La previdenza complementare

di Patrizia Macrì

Pubblicato il 1 settembre 2012



il termine previdenza complementare indica una forma di previdenza che va ad affiancarsi alla previdenza pubblica; il ricorso a questa tipologia di previdenza avviene attraverso l’adesione ad un fondo pensione o alla sottoscrizione di una polizza pensionistica

PREMESSA

Con il termine previdenza complementare si intende una forma di previdenza che va ad affiancarsi alla previdenza pubblica.
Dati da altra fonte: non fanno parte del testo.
(** * The session-scoped intent router of [src/api/main.py]

    A shallow embedding of the keyword registry, the input guardrail
    [topic_guardrail] and the chat handler [main], followed by the properties
    of the router's state machine.

    Representation.  A Python [str] is a Rocq [string] holding its UTF-8
    bytes, so that the literals of the source are written as they stand.
    Substring search, [startswith] and concatenation act on the bytes exactly
    as they act on the code points.  [lower] folds the letters A-Z and the
    two characters outside ASCII whose lower case holds an ASCII letter: the
    Kelvin sign U+212A, which becomes "k", and the dotted capital I U+0130,
    which becomes "i" followed by the combining dot U+0307.  [str.lower]
    sends every other character outside ASCII to characters outside ASCII,
    and [str.strip] removes, besides the ASCII white space modelled here,
    only characters outside ASCII; these are left as they are, which changes
    no search for a word written in ASCII without white space, as all the
    words of the source are. *)

From Stdlib Require Import Ascii String List Bool NArith.
From stdpp Require Import gmap strings list fin_maps.
Import ListNotations.
Local Open Scope string_scope.

(** ** Python string primitives *)

Module Py.

(** [c.isspace()] on the ASCII range: TAB..CR, FS..US and the blank. *)
Definition isspace (c : ascii) : bool :=
  let n := N_of_ascii c in
  ((9 <=? n) && (n <=? 13) || (28 <=? n) && (n <=? 32))%N.

(** [c.lower()] on the ASCII range. *)
Definition lower_char (c : ascii) : ascii :=
  let n := N_of_ascii c in
  if ((65 <=? n) && (n <=? 90))%N then ascii_of_N (n + 32) else c.

(** The bytes E2 84 AA, that is U+212A, the Kelvin sign. *)
Definition is_kelvin_sign (c1 c2 c3 : ascii) : bool :=
  Ascii.eqb c1 "226" && Ascii.eqb c2 "132" && Ascii.eqb c3 "170".

(** The bytes C4 B0, that is U+0130, the dotted capital I. *)
Definition is_dotted_capital_i (c1 c2 : ascii) : bool :=
  Ascii.eqb c1 "196" && Ascii.eqb c2 "176".

(** [s.lower()]: ["i"] and the bytes CC 87 of U+0307 for U+0130, ["k"] for
    U+212A, [lower_char] for any other byte. *)
Fixpoint lower (s : string) : string :=
  match s with
  | EmptyString => EmptyString
  | String c1 s1 =>
      match s1 with
      | EmptyString => String (lower_char c1) EmptyString
      | String c2 s2 =>
          if is_dotted_capital_i c1 c2 then
            String "i" (String "204" (String "135" (lower s2)))
          else
            match s2 with
            | EmptyString => String (lower_char c1) (lower s1)
            | String c3 s3 =>
                if is_kelvin_sign c1 c2 c3 then String "k" (lower s3)
                else String (lower_char c1) (lower s1)
            end
      end
  end.

(** [s.lstrip()] *)
Fixpoint lstrip (s : string) : string :=
  match s with
  | EmptyString => EmptyString
  | String c s' => if isspace c then lstrip s' else s
  end.

(** [s.rstrip()] *)
Fixpoint rstrip (s : string) : string :=
  match s with
  | EmptyString => EmptyString
  | String c s' =>
      match rstrip s' with
      | EmptyString => if isspace c then EmptyString else String c EmptyString
      | r => String c r
      end
  end.

(** [s.strip()] *)
Definition strip (s : string) : string := rstrip (lstrip s).

(** [s.startswith(p)] *)
Definition startswith (s p : string) : bool := String.prefix p s.

(** [sub in s] for two strings: [sub] occurs in [s] at some offset. *)
Fixpoint str_in (sub s : string) : bool :=
  String.prefix sub s ||
  match s with
  | EmptyString => false
  | String _ s' => str_in sub s'
  end.

(** [sep.join(parts)] *)
Fixpoint join (sep : string) (parts : list string) : string :=
  match parts with
  | [] => ""
  | [p] => p
  | p :: rest => p ++ sep ++ join sep rest
  end.

(** [any(f(x) for x in l)] *)
Definition any {A} (f : A -> bool) (l : list A) : bool := existsb f l.

End Py.

(** ** Exceptions and outcomes of calls *)

(** The exceptions the handler tells apart.  [Exception msg] is an instance
    of [Exception] other than the tripwire, with [str(e) = msg];
    [BaseException msg] is a signal outside the [Exception] hierarchy
    (KeyboardInterrupt, CancelledError and the like). *)
Inductive exn : Type :=
| InputGuardrailTripwireTriggered
| Exception (msg : string)
| BaseException (msg : string).

(** [isinstance(e, Exception)] *)
Definition isinstance_Exception (e : exn) : bool :=
  match e with
  | InputGuardrailTripwireTriggered | Exception _ => true
  | BaseException _ => false
  end.

Inductive outcome (A : Type) : Type :=
| Return (a : A)
| Raise (e : exn).
Arguments Return {A} a.
Arguments Raise {A} e.

(** ** Agents and the keyword registry *)

Record Agent : Type := mkAgent {
  name : string;
  instructions : string
}.

Definition domain_keywords : list (string * list string) :=
  [ ("WebDeveloper",
      ["website"; "frontend"; "backend"; "html"; "css"; "javascript"; "react"; "next.js"]);
    ("DigitalMarketer",
      ["seo"; "marketing"; "social media"; "ad"; "campaign"; "ppc"; "content strategy"]);
    ("ContentWriter",
      ["blog"; "article"; "content"; "write"; "copywriting"; "post"]) ].

(** [domain_keywords.values()] *)
Definition domain_keywords_values : list (list string) := map snd domain_keywords.

Definition guardrail_agent : Agent :=
  {| name := "TopicGuardrail";
     instructions :=
       "Detect if the user query is outside Web Development, Marketing, or Content Writing topics." |}.

Definition web_dev_agent : Agent :=
  {| name := "WebDeveloper";
     instructions :=
       "You are a skilled web developer. Provide code samples, architecture decisions, and best practices." |}.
Il ricorso a questa tipologia di previdenza avviene attraverso l’adesione ad un fondo pensione o alla sottoscrizione di una polizza pensionistica. Tale scelta è motivata, sostanzialmente, dall’esigenza di dotarsi di uno strumento in grado di garantire l’integrazione della pensione ordinaria. Il nostro ordinamento ha iniziato ad occuparsi di previdenza complementare nel 1993, tramite l’emanazione del decreto legislativo n. 124 del 28 aprile con il quale si delinea la disciplina delle forme pensionistiche complementari e individuali. La disciplina di tale forma di previdenza ha poi subito nel corso degli anni profonde modificazioni fino ad arrivare alla riforma della previdenza complementare che ha portato all’emanazione di un vero e proprio Testo Unico sulla disciplina delle forme pensionistiche complementari.